Cleanup coming in 2016 for the CTS of Asheville site?

OVERVIEW: Most of the toxins from the CTS of Asheville site on Mills Gap Road are migrating south and east. This map was provided to Southside Village residents to show that little or no trichloroethylene has been discovered in their community, which is west of site (seen here in the center of the image). Map courtesy of the EPA

When will cleanup begin at the contaminated CTS site on Mills Gap Road? 2016, says Craig Zeller, the U.S. Environmental Protection Agency’s project manager for the Superfund site.

In March, he met with Southside Village residents, whose town-home development was built on the upper part of the original 57-acre CTS property. Zeller says he explained what’s next on the remediation (or cleanup) agenda, and he reviewed two EPA letters that detailed the level of risk for Southside residents (see “EPA Clarifies Southside Village Status“). For several decades, CTS operated an electroplating plant at Mills Gap. Extremely high concentrations of trichloroethylene and other toxins used at the plant have been found in nearby springs and groundwater and on the 9-acre property that was added to the federal Superfund list in 2012.

In maps and a detailed narrative shared with Southside residents, it appears that most of the contaminants the agency tested for are labeled “U” (for “undetectable”) in the town-home development, while very high concentrations have been documented at the old slab that marks where the plant was . Zeller clarified for Xpress that finding no “unacceptable” risk in Southside doesn’t mean there’s no risk — just that the documented contaminants were at such low levels that they weren’t considered “actionable” or a cause for concern.

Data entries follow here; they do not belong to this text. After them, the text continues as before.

(** What [exchange] does with the response of the last try. *)
Lemma wrapped_error zone r q err :
  err = errorf_s ErrUnableToResolveAnswer (": " +:+ ("all nameservers tried returned an unsucessful response for qname [" +:+
        Q_Name q +:+ "]" +:+ zone)) ->
  errors_Is (match Err r with Some e => errorf_ww e ": " err "" | None => err end)
    ErrUnableToResolveAnswer = true.
Proof.
  intros ->. destruct (Err r); rewrite ?errors_Is_errorf_ww, errors_Is_errorf_s; [|done].
  apply orb_true_r.
Qed.

(** The response of the last try, usable or with its error wrapped. *)
Definition concluded (r0 r : Response) : Prop :=
  resp_Msg r = resp_Msg r0 /\
  (useful (Some r0) = true /\ r = r0 \/
   useful (Some r0) = false /\ exists e, Err r = Some e /\ errors_Is e ErrUnableToResolveAnswer = true).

About 330 parts per billion of TCE were found in a stream that borders a row of homes in Southside and cuts between them and the road. Zeller points out that the stream isn’t a drinking-water source. But nearly 20,000 ppb were found in a stream on the opposite, southeast, side of the CTS site, where the Rice family built a home and, for many years, unknowingly used contaminated well water. “We’re planning to do more monitoring on the northwest side [of the Superfund site] sooner rather than later,” he says. Monitoring wells could be set up there before the end of April, he says.

Zeller also explains that, due to the site’s topography, a concentrated body of oily liquid that appears to be under and near the slab is moving to the east, toward the Rice property. This dense, nonaqueous phase liquid, or DNAPL, has become the focus of cleanup plans, and CTS must submit its action plan to the federal agency by July, choosing among four possible approaches.

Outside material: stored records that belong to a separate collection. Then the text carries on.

(* ===== verification/Resolver.v ===== *)
(** * resolver.go: the resolver, its query budget and its termination

    [resolver_exchange fuel] is [Resolver.exchange] with the functions that
    [NewResolver] puts in the table; [fuel] bounds how deep exchanges nest. *)

From S2P Require Import Prelude GoErrors Dns DnsRef DnssecConst DnssecFunctions Domain Cache Response Nameserver Pool Functions Zones Zone Session ResolverState ZoneFactory Cname ResolverExchange.

Section resolver.
Context `{L : DnsLib} `{RC : ResolverConfig} `{B : MsgBuilder} `{Sch : Scheduler}.
Context {zone P W : Type} `{ZW : ZoneWorld zone P W} `{IL : Interleaving zone P W} `{AS : AuthService zone W}.
Context (cache_fuel : nat).
Abbreviation RM := (M (session zone P W)).

(** The table of [NewResolver] for an exchanger, innermost functions first. *)
Definition leaf_funcs (ex : exchanger zone P W) : resolverFunctions zone P W := {|
  f_resolveLabel _ _ _ _ _ := out_of_fuel;
  f_checkForMissingZones := checkForMissingZones;
  f_createZone := createZone;
  f_finaliseResponse _ _ _ _ := out_of_fuel;
  f_processDelegation _ _ _ := out_of_fuel;
  f_cname := cname cache_fuel;
  f_getExchanger := ex
|}.

Definition inner_funcs (ex : exchanger zone P W) : resolverFunctions zone P W := {|
  f_resolveLabel _ _ _ _ _ := out_of_fuel;
  f_checkForMissingZones := checkForMissingZones;
  f_createZone := createZone;
  f_finaliseResponse := finaliseResponse (leaf_funcs ex);
  f_processDelegation := processDelegation (leaf_funcs ex);
  f_cname := cname cache_fuel;
  f_getExchanger := ex
|}.

Definition funcs (ex : exchanger zone P W) : resolverFunctions zone P W := {|
  f_resolveLabel := resolveLabel (inner_funcs ex);
  f_checkForMissingZones := checkForMissingZones;
  f_createZone := createZone;
  f_finaliseResponse := finaliseResponse (leaf_funcs ex);
  f_processDelegation := processDelegation (leaf_funcs ex);
  f_cname := cname cache_fuel;
  f_getExchanger := ex
|}.

Fixpoint resolver_exchange (fuel : nat) : exchanger zone P W :=
  match fuel with
  | O => fun _ _ => out_of_fuel
  | S fuel' => exchange (funcs (resolver_exchange fuel'))
  end.

(** [resolver.Exchange] *)
Definition resolver_Exchange (fuel : nat) (ctx : Ctx) (qmsg : Msg) : RM (option Response) :=
  match fuel with
  | O => out_of_fuel
  | S fuel' => Exchange (funcs (resolver_exchange fuel')) ctx qmsg
  end.
End resolver.

(** * Theory *)

Section tied.
Context `{L : DnsLib} `{RC : ResolverConfig} `{B : MsgBuilder} `{Sch : Scheduler}.
Context {zone P W : Type} `{ZW : ZoneWorld zone P W} `{IL : Interleaving zone P W} `{AS : AuthService zone W}.
Context (cache_fuel : nat).

(** The table is tied: each function calls the others through it. *)
Lemma funcs_tied (ex : exchanger zone P W) :
  let F := funcs cache_fuel ex in
  f_resolveLabel F = resolveLabel F /\ f_finaliseResponse F = finaliseResponse F /\
  f_processDelegation F = processDelegation F /\ f_checkForMissingZones F = checkForMissingZones.
Proof. by split_and!. Qed.
End tied.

One option, says Zeller, is product recovery: pumping out the oily, contaminated water and treating it. Another involves injecting an oxidation solution containing a chemical such as potassium permanganate, which is purple (“We call it ‘grape juice,'” he explains). “When you oxidize solvents, they break down into harmless products.” A third option is surfactant flushing: pumping a solution into the groundwater that will separate the TCE and other contaminants, much the way dishwashing liquids get the grease out.

A fourth option — the most aggressive and perhaps the most technically challenging, says Zeller — is electrical resistance heating: placing probes deep into the ground and running an electric current through them to heat them up. “That destroys the TCE,” he says.

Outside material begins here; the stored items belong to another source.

(* ===== verification/ReplySound.v ===== *)
(** * What the flags of a reply mean

    The AD flag of a reply to a question with DO and without CD, and what a
    Bogus verdict leaves of it, followed from [finaliseResponse] up through the
    whole recursion. *)

From S2P Require Import Prelude GoErrors Dns DnsRef DnssecConst DnssecFunctions Domain Cache Response Functions Zone Session ResolverState ZoneFactory Cname ResolverExchange Resolver.

Lemma Combine_secure a b : Combine a b = Secure <-> a = Secure /\ b = Secure.
Proof. split; [|by intros [-> ->]]. destruct a, b; vm_compute; intros H; try discriminate H; auto. Qed.

Section reply.
Context `{L : DnsLib} `{RC : ResolverConfig} `{B : MsgBuilder} `{Sch : Scheduler}.
Context {zone P W : Type} `{ZW : ZoneWorld zone P W} `{IL : Interleaving zone P W} `{AS : AuthService zone W}.
Context (cache_fuel : nat).

(** ** Aliases *)

(** The verdict of an answer with its aliases is Secure when the answer's and
    those of all the responses followed are. *)
Lemma merge_Auth r r' : is_Some (resp_Msg r) -> is_Some (resp_Msg r') ->
  Auth (merge r r') = Combine (Auth r) (Auth r').
Proof. unfold merge. intros [m ->] [m' ->]. done. Qed.

Lemma merge_is_msg r r' : is_Some (resp_Msg r) -> is_Some (resp_Msg (merge r r')).
Proof. unfold merge. intros [m E]. rewrite E. destruct (resp_Msg r'); cbn; eauto. Qed.

Lemma merge_all_secure rs r : is_Some (resp_Msg r) -> Forall (fun r => is_Some (resp_Msg r)) rs ->
  Auth (foldl merge r rs) = Secure <-> Auth r = Secure /\ Forall (fun r => Auth r = Secure) rs.
Proof.
  intros Hr Hrs. revert r Hr; induction Hrs as [|r' rs Hr' Hrs IH]; intros r Hr; cbn.
  { rewrite Forall_nil. tauto. }
  rewrite IH by (by apply merge_is_msg). rewrite merge_Auth, Combine_secure, Forall_cons by done. tauto.
Qed.

Definition sent_msg (f : followed) : Prop := forall r, f = Sent r -> is_Some (resp_Msg r).

Lemma follow_sent ctx qmsg answer ex c : ensures (follow cache_fuel ctx qmsg answer ex c) sent_msg.
Proof.
  unfold follow. apply ensures_skip. intros q.
  destruct (_ || _); [by apply ensures_ret|].
  apply ensures_skip. intros cq. apply ensures_skip. intros cached. apply ensures_skip. intros o.
  destruct o as [[[msg|] [e|] dur doe au]|]; apply ensures_ret; intros r [= <-]; cbn; eauto.
Qed.

Lemma elem_of_sent r l : r ∈ sent l <-> Sent r ∈ l.
Proof.
  unfold sent. rewrite list_elem_of_omap. split.
  - intros (f & Hf & E). destruct f; by simplify_eq.
  - intros H. by exists (Sent r).
Qed.

(** The responses followed are merged in turn; an error means there were none. *)
Lemma cname_results ctx qmsg r ex m : resp_Msg r = Some m ->
  ensures (cname cache_fuel ctx qmsg r ex) (fun x => exists results,
    Forall2 (fun c => result_of (follow cache_fuel ctx qmsg (Answer m) ex c)) (schedule (extractRecords CNAME (Answer m))) results /\
    snd x = foldl merge r (sent results) /\ (fst x <> None <-> sent results = [] /\ failed results <> [])).
Proof.
  intros Em. unfold cname. rewrite Em. eapply ensures_bind; [apply ensures_collect|]. intros l (results & -> & Hr).
  rewrite app_nil_l. assert (bool_decide (length (sent results) = 0) && bool_decide (0 < length (failed results)) = true <->
    sent results = [] /\ failed results <> []) as Hb.
  { rewrite andb_true_iff, !bool_decide_eq_true. destruct (sent results), (failed results); naive_solver lia. }
  destruct (_ && _); apply ensures_ret; exists results; split_and!; try done; naive_solver.
Qed.

Lemma results_sent ctx qmsg answer ex cs results :
  Forall2 (fun c => result_of (follow cache_fuel ctx qmsg answer ex c)) cs results ->
  Forall (fun x => is_Some (resp_Msg x)) (sent results).
Proof.
  intros Hr. apply Forall_forall. intros x Hx%elem_of_sent. apply list_elem_of_lookup in Hx as [i Hi].
  destruct (Forall2_lookup_r _ _ _ _ _ Hr Hi) as (c & _ & s & s' & E). by eapply follow_sent.
Qed.

Lemma cname_merges ctx qmsg r ex :
  ensures (cname cache_fuel ctx qmsg r ex) (fun x => exists rs, snd x = foldl merge r rs /\
    Forall (fun x => is_Some (resp_Msg x)) rs /\ (fst x <> None -> rs = [])).
Proof.
  destruct (resp_Msg r) as [m|] eqn:Em; [|unfold cname; by rewrite Em].
  eapply ensures_weaken; [by eapply cname_results|]. intros x (results & Hr & E & Hx). exists (sent results).
  split_and!; [done|by eapply results_sent|]. intros H. by apply Hx.
Qed.

(** The answer section and the response code of the responses merged. *)
Definition answers (x : Response) : list RR := match resp_Msg x with Some m => Answer m | None => [] end.
Definition rcodes (x : Response) : list Z := match resp_Msg x with Some m => [Rcode m] | None => [] end.

Lemma merge_all_msg rs r m : resp_Msg r = Some m -> Forall (fun r => is_Some (resp_Msg r)) rs ->
  exists m', resp_Msg (foldl merge r rs) = Some m' /\
    Answer m' = Answer m ++ mjoin (map answers rs) /\ Rcode m' = foldl Z.max (Rcode m) (mjoin (map rcodes rs)).
Proof.
  intros Em Hrs. revert r m Em; induction Hrs as [|r' rs [m' Em'] Hrs IH]; intros r m Em; cbn.
  { exists m. by rewrite app_nil_r. }
  assert (exists m1, resp_Msg (merge r r') = Some m1 /\ Answer m1 = Answer m ++ Answer m' /\ Rcode m1 = Z.max (Rcode m) (Rcode m'))
    as (m1 & E1 & Ea & Er) by (unfold merge; rewrite Em, Em'; by eexists).
  destruct (IH _ _ E1) as (m2 & E2 & Ea2 & Er2). exists m2. unfold answers at 1, rcodes at 1. rewrite Em'.
  split_and!; [done|by rewrite Ea2, Ea, <- app_assoc|by rewrite Er2, Er].
Qed.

Yet another possibility would be some combination of those methods, Zeller adds.

The EPA, he notes, is “required to look at a range of alternatives, from the least to the most aggressive.” In what he calls a sort of dance between the agency and the company, CTS will indicate which method it prefers; the EPA will evaluate that and push back; the public will have a chance to comment, perhaps as early as this fall; and sometime next year, a cleanup will begin.

But what about digging up the slab and everything underneath it? That option has often come up in community discussions about the CTS contamination, but Zeller says, “Generally, we avoid digging into the water table,” because disturbing the groundwater could cause further problems.

Zeller also notes that if Southside or other area residents want their homes tested, they can contact him.

Southside resident and board member Therese Figura says, “We need to be focused on cleanup.” She praises the passion and persistence of community activists such as Tate MacQueen, Barry Durand, Lee Ann Smith, Dave Ogren and many others who have helped push the EPA, CTS, state officials and local governments to take action.

Noting that she grew up during the civil rights era, Figura says it’s clear to her that the Rices and other families “have been treated unjustly. We need to stand up for them.”


To view the letters and maps, click here: 150309_Final_SSV_HOA_Letter (2)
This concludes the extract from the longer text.